Some of you have heard me share my personal story about the day my professional view on caregiving became a family member’s view. It’s a story I share often, but rarely do I include all the details. Some are private; some just too painful. I bet most family caregivers can relate.
It started late one night when the phone rang. One the other end was an emergency tech who said my parents had been in an auto accident and that I should immediately drive to the city hospital to meet the ambulance bringing my mother in.
“Where’s my dad? Is he okay?” was the first question I asked.
“Just go to the hospital – they’ll explain it all,” was the response.
Fast forward several hours, and I was faced with making funeral arrangements for my father while being on standby to see, hour by hour, if my mother was going to live.
All my years of experience as a hospital social worker, management consultant for senior care and educator about issues related to caregiving just flew out the window.
I was now simply a family caregiver, doing my best to balance kids at home with daily sports agendas and school needs, a growing business and professional demands, and the tasks and emotions I faced daily meeting my mother’s needs.

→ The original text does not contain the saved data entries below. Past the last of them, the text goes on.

(** X21.  [Node] distributes over a union of names: for two or more
    distinct names, none of them the text of the marker, it is the union
    of the nodes of those names that are node-types of the definition.
    The names that are not node-types contribute nothing: their
    unknown-type marker does not survive in the union. *)
Theorem Node_of_union_drops_unknown_names (D : ty) (M : list string) :
  ASTDefinition D = true -> NoDup M -> 2 <= List.length M ->
  ~ In "UNKNOWN TYPE:" M ->
  Node (lits M) D
  = of_members (map (fun N => Node (TStr N) D)
                    (filter (fun N => existsb (String.eqb N) (node_names D)) M)).
Proof.
  intros H ND L NU.
  set (g := fun N => existsb (String.eqb N) (node_names D)).
  assert (K : map (fun N => Node (TStr N) D) (filter g M)
              = map (fun P => known_node D (TStr P)) (filter g M)).
  { apply map_ext_in. intros a Ha. apply filter_In in Ha as [_ Ha].
    rewrite Node_literal by assumption. fold (g a). now rewrite Ha. }
  rewrite K.
  destruct M as [|x [|y r]]; try (simpl in L; lia).
  remember (x :: y :: r) as M' eqn:EM.
  replace (lits M') with (TUnion (map TStr M')) by (now subst M').
  unfold Node, distribute.
  change (alts (TUnion (map TStr M'))) with (flat_map alts (map TStr M')).
  rewrite flat_map_alts_lits, map_map.
  rewrite (map_ext _ (fun x => if g x then known_node D (TStr x)
                               else unknown_type (TStr x)))
    by (intros a; exact (Node_literal D a H)).
  destruct (mixed_names D g M' NU) as (E1 & E2 & E3).
  rewrite (mk_union_filtered String.eqb (fun P => known_node D (TStr P)))
    with (L := filter g M'); auto.
  - change (dedupe_by String.eqb) with sdedupe.
    rewrite sdedupe_NoDup; [reflexivity|]. now apply NoDup_filter.
  - intros a b. apply known_node_eqb.
Qed.

Lemma Node_of_union_drops_unknown_names_witness :
  Node (TUnion [TStr "Identifier"; TStr "Bogus"]) ex_base
  = Node (TStr "Identifier") ex_base.
Proof.
  apply (Node_of_union_drops_unknown_names ex_base ["Identifier"; "Bogus"] eq_refl).
  - repeat constructor; simpl; intuition discriminate.
  - simpl. lia.
  - simpl. intuition discriminate.
Defined.

Lemma ResolveNodeType_never (D : ty) : ResolveNodeType TNever D = TNever.
Proof.
  unfold ResolveNodeType. change (IsAny TNever) with (TBool false).
  change (cond0 (TBool false) (TBool true) ?y ?n) with n.
  cbn [distribute]. unfold ty_and at 1. cbn [is_never]. now rewrite orb_true_r.
Qed.

Lemma ChildNodeType_single (D : ty) (p : string) (v : ty) :
  NodeRefType v = TNever -> ChildNodeType (TObj [(p, v)]) D = TNever.
Proof.
  intros E. unfold ChildNodeType.
  rewrite keyof_obj. change (sdedupe (map fst [(p, v)])) with [p].
  rewrite names_of_lits. cbn [map].
  rewrite (index_obj [(p, v)] p v) by (cbn [lookup]; now rewrite String.eqb_refl).
  rewrite E. change (mk_union [TNever]) with TNever.
  apply ResolveNodeType_never.
Qed.

(** X22.  A property, other than [range], [loc] and [parent], declared
    as a sequence whose elements are a reference or [null],
    [(NodeRef<r> | null)[]], is resolved element by element in the node,
    but [NodeRefType] finds no reference in it: a node-type of the
    definition whose only property is such a sequence is a parent candidate
    of no name. *)
Theorem nullable_elements_give_no_parent (D : ty) (A p r : string) :
  ASTDefinition D = true -> In A (node_names D) -> is_common_key p = false ->
  shape_list D A = [(p, TArr false (TUnion [NodeRef (TStr r); TNull]))] ->
  property (Node (TStr A) D) p
  = Some (TArr true (mk_union [ResolveNode (TStr r) D; TNull])) /\
  NodeRefType (TArr false (TUnion [NodeRef (TStr r); TNull])) = TNever /\
  forall B, ~ In A (parents D B).
Proof.
  intros H HA C S. split; [|split].
  - rewrite Node_known, property_known_node, C, NodeBody_member_spec, C
      by assumption.
    unfold node_prop. rewrite S. cbn [lookup]. rewrite String.eqb_refl.
    reflexivity.
  - reflexivity.
  - intros B HB. unfold parents in HB. apply filter_In in HB as [_ HB].
    rewrite ASTDefinition_shape, S in HB by assumption.
    rewrite ChildNodeType_single in HB by reflexivity. discriminate HB.
Qed.

Lemma nullable_elements_give_no_parent_witness :
  NodeRefType (TArr false (TUnion [NodeRef (TStr "Identifier"); TNull])) = TNever
  /\ ~ In "ArrayExpression"
          (parents (TObj [("nodes",
                            TObj [("Identifier", TObj [("name", TString)]);
                                  ("ArrayExpression",
                                    TObj [("elements",
                                            TArr false
                                              (TUnion [NodeRef (TStr "Identifier");
                                                       TNull]))])]);
                          ("statementType", TNever);
                          ("expressionType", TStr "Identifier")])
                   "Identifier").
Proof.
  pose proof (nullable_elements_give_no_parent
                (TObj [("nodes",
                         TObj [("Identifier", TObj [("name", TString)]);
                               ("ArrayExpression",
                                 TObj [("elements",
                                         TArr false
                                           (TUnion [NodeRef (TStr "Identifier");
                                                    TNull]))])]);
                       ("statementType", TNever);
                       ("expressionType", TStr "Identifier")])
                "ArrayExpression" "elements" "Identifier" eq_refl) as H.
  destruct H as (_ & H1 & H2).
  - simpl. auto.
  - reflexivity.
  - reflexivity.
  - split; [exact H1|apply H2].
Defined.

It was among the most challenging periods of my life. I was exhausted, overwhelmed, frightened and often simply resigned to doing poorly at every task I attempted everyday.
I became a regular fast-food customer, running between the office, my daughter’s soccer games and visits to my mom’s bedside. My husband picked up nearly all the daily household tasks, leaving him equally exhausted and overwhelmed.
My story pales in comparison with many of the more than 40 million family caregivers throughout the U.S. These are individuals sleeping on couches in their parents’ homes, working late into the night to keep up with demanding jobs, traveling across country every month, crying, depressed, exhausted and angry at other family members who don’t help enough, at healthcare systems that often feel more barrier-laden than supportive, and at a culture that is clueless about the needs of caregivers – until the very moment that the caregiver is YOU.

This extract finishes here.